EXERCISE PROMPT -
Where the records below show a line containing "held : ∀ x, AssemblerSpec.present", start copying; end with the line containing "una_i32 : is_i32 (local_seq_no s);", and copy it too.

[Items listed in a dataset]
= = = = = = =

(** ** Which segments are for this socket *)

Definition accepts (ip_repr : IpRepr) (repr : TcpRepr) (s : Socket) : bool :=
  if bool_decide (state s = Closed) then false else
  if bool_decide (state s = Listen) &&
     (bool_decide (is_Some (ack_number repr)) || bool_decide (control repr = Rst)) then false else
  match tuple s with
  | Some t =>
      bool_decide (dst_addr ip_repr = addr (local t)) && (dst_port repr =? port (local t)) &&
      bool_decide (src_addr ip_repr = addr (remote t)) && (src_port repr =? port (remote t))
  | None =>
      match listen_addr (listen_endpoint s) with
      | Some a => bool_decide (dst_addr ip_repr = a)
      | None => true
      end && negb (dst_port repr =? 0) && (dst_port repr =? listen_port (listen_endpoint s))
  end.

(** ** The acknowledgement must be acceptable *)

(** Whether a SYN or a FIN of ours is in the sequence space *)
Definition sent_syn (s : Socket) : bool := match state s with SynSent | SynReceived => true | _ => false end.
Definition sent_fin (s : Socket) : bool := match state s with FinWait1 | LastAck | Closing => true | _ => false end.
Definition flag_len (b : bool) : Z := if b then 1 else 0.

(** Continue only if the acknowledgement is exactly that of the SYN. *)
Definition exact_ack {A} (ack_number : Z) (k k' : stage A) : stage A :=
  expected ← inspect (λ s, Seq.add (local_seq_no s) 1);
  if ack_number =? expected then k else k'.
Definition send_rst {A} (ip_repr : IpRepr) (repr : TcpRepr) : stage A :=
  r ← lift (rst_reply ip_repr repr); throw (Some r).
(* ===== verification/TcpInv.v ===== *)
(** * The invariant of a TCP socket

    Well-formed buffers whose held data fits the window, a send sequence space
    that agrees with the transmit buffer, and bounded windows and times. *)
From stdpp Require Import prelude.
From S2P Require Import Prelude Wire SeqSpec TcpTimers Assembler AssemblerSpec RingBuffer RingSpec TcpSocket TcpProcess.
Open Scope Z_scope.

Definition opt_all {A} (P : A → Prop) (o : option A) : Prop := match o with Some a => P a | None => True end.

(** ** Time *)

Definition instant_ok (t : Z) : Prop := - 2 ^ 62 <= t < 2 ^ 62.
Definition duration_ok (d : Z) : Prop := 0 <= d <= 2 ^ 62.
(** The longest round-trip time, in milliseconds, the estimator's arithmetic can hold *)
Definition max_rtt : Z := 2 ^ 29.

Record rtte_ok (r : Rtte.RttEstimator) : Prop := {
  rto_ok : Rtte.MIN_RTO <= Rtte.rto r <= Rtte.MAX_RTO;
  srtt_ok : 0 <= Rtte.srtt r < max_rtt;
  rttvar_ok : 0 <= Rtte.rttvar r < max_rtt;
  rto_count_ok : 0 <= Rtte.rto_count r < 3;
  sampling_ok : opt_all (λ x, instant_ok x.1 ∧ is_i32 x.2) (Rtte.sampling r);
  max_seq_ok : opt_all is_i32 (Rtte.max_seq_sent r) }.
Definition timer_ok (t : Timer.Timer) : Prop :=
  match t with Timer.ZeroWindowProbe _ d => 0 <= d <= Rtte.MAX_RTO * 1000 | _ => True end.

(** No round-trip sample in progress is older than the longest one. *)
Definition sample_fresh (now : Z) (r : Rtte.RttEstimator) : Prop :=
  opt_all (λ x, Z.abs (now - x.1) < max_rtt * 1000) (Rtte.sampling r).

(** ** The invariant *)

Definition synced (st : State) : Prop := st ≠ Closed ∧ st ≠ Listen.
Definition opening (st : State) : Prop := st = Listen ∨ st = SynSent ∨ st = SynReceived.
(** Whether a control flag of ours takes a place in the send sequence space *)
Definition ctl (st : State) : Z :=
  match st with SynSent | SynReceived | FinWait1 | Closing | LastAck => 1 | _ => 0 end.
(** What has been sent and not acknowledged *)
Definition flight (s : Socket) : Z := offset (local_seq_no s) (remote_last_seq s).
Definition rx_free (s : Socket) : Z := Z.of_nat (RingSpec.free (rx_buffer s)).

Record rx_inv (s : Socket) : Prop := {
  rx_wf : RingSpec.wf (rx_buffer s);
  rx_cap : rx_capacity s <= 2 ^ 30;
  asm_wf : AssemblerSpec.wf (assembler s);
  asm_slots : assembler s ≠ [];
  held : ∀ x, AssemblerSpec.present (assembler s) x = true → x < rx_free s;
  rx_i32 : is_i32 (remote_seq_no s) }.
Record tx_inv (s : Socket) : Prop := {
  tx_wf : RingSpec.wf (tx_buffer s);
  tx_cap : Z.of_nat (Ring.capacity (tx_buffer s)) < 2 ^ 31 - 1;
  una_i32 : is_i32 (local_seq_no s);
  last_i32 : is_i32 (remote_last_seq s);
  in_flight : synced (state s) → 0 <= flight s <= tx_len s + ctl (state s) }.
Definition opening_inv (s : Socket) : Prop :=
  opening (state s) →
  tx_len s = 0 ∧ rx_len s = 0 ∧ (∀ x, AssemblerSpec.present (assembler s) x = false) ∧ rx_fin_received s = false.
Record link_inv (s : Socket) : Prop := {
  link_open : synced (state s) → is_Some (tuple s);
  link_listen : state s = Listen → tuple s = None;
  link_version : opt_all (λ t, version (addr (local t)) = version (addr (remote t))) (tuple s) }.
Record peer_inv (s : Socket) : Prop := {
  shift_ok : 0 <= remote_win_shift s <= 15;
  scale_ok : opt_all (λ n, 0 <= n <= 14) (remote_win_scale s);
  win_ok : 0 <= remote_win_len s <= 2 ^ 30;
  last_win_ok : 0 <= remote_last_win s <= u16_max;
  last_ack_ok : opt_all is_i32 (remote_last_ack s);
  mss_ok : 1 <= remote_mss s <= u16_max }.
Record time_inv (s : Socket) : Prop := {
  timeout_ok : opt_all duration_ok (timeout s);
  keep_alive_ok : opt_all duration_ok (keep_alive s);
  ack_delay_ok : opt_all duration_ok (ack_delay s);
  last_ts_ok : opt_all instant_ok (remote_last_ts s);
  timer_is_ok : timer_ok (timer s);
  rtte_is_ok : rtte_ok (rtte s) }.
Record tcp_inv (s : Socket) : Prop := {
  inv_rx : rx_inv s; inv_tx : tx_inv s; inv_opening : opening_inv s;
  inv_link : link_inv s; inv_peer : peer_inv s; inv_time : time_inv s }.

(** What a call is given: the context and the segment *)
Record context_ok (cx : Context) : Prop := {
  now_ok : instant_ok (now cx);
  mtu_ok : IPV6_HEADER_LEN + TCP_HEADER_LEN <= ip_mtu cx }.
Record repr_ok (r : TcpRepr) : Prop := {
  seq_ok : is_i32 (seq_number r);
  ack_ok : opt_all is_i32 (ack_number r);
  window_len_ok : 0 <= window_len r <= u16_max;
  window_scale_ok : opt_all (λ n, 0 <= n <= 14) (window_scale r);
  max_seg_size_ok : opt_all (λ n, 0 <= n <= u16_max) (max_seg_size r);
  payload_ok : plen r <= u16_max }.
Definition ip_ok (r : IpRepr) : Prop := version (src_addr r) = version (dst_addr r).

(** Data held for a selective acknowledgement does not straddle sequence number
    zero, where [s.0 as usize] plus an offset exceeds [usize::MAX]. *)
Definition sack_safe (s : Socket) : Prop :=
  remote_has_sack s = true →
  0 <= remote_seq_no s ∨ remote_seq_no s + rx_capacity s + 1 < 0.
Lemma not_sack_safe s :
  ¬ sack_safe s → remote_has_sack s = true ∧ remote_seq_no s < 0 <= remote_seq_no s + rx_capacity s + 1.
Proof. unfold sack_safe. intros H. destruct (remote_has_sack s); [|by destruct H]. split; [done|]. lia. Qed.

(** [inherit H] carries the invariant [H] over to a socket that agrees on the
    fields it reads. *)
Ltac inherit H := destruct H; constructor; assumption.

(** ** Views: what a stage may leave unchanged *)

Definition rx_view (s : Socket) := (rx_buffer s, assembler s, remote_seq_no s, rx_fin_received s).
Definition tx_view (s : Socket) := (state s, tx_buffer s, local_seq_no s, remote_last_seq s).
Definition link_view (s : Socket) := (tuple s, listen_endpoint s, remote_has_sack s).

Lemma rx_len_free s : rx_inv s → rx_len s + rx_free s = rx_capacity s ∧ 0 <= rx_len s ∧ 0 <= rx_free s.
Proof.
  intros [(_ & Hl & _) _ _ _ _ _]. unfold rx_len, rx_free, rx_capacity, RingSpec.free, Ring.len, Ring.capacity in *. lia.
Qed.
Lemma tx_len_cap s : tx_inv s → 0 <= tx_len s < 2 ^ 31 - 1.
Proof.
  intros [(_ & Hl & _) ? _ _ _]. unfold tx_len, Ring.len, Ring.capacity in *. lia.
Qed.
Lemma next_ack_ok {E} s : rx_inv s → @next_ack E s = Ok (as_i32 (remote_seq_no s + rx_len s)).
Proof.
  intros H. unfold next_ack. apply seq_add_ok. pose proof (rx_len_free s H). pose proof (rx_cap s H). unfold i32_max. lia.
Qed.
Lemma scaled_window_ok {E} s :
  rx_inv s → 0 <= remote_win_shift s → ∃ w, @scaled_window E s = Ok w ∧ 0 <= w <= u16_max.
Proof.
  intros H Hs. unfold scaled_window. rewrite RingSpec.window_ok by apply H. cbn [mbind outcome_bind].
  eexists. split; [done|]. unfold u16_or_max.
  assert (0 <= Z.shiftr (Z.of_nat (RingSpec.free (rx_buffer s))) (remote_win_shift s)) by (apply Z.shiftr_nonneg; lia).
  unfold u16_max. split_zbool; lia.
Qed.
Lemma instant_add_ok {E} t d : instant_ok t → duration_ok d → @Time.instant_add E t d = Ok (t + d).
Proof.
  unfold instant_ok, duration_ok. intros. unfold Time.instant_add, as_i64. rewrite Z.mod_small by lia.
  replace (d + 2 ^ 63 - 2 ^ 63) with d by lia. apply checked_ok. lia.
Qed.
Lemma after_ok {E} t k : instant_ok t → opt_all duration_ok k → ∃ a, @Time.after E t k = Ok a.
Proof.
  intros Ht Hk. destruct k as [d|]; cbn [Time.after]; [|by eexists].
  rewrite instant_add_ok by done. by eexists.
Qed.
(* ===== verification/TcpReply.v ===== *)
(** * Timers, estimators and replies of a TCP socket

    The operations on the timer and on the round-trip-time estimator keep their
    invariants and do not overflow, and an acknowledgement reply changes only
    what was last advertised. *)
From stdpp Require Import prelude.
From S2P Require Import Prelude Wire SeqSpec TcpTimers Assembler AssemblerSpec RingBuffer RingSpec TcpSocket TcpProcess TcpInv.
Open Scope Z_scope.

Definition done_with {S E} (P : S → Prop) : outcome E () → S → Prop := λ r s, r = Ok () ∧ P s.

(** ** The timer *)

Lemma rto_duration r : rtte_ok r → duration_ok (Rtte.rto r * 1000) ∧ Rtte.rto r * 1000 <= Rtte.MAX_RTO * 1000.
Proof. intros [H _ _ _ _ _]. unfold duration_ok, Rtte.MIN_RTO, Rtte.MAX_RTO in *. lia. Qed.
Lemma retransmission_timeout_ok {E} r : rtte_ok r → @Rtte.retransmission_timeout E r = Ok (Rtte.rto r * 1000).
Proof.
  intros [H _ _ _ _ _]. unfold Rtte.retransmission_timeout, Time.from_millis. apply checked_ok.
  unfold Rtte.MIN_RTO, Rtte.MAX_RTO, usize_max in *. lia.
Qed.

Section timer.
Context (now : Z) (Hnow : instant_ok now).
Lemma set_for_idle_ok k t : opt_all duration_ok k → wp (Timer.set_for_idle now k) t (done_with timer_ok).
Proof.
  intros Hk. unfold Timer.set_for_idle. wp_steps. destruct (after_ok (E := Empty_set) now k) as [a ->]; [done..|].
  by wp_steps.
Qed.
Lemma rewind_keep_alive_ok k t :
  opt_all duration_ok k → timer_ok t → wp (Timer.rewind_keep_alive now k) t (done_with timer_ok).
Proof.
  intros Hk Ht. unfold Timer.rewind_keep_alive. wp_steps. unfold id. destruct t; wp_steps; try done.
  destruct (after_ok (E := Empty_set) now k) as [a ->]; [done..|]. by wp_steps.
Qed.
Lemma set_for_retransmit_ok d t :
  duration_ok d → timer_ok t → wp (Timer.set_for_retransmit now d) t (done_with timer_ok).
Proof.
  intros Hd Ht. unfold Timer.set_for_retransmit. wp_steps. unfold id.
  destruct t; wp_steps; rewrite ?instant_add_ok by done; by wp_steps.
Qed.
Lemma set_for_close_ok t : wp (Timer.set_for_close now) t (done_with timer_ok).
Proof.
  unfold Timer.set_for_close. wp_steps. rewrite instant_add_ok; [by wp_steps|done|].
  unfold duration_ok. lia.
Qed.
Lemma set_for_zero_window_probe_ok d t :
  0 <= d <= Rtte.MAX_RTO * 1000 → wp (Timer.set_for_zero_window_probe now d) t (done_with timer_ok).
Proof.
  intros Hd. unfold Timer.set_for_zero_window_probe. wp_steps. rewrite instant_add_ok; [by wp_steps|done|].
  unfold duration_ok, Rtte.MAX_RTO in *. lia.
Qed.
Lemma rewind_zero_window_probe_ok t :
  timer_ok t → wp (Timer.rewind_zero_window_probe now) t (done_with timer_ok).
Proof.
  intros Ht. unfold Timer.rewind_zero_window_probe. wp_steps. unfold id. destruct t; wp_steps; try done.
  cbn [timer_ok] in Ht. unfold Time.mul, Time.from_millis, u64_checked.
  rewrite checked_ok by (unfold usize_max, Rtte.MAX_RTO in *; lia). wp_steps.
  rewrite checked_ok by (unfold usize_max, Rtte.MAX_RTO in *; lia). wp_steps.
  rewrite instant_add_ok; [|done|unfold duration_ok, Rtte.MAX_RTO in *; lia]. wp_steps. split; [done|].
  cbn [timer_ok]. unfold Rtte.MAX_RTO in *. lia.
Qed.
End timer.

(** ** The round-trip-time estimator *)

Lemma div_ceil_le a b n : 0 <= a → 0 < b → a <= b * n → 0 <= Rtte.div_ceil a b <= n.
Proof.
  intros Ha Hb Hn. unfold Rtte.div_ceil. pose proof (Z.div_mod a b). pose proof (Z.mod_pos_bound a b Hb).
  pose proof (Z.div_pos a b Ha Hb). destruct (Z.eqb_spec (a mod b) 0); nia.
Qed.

= = = = = = =

PROBLEM SOLUTION -
  held : ∀ x, AssemblerSpec.present (assembler s) x = true → x < rx_free s;
  rx_i32 : is_i32 (remote_seq_no s) }.
Record tx_inv (s : Socket) : Prop := {
  tx_wf : RingSpec.wf (tx_buffer s);
  tx_cap : Z.of_nat (Ring.capacity (tx_buffer s)) < 2 ^ 31 - 1;
  una_i32 : is_i32 (local_seq_no s);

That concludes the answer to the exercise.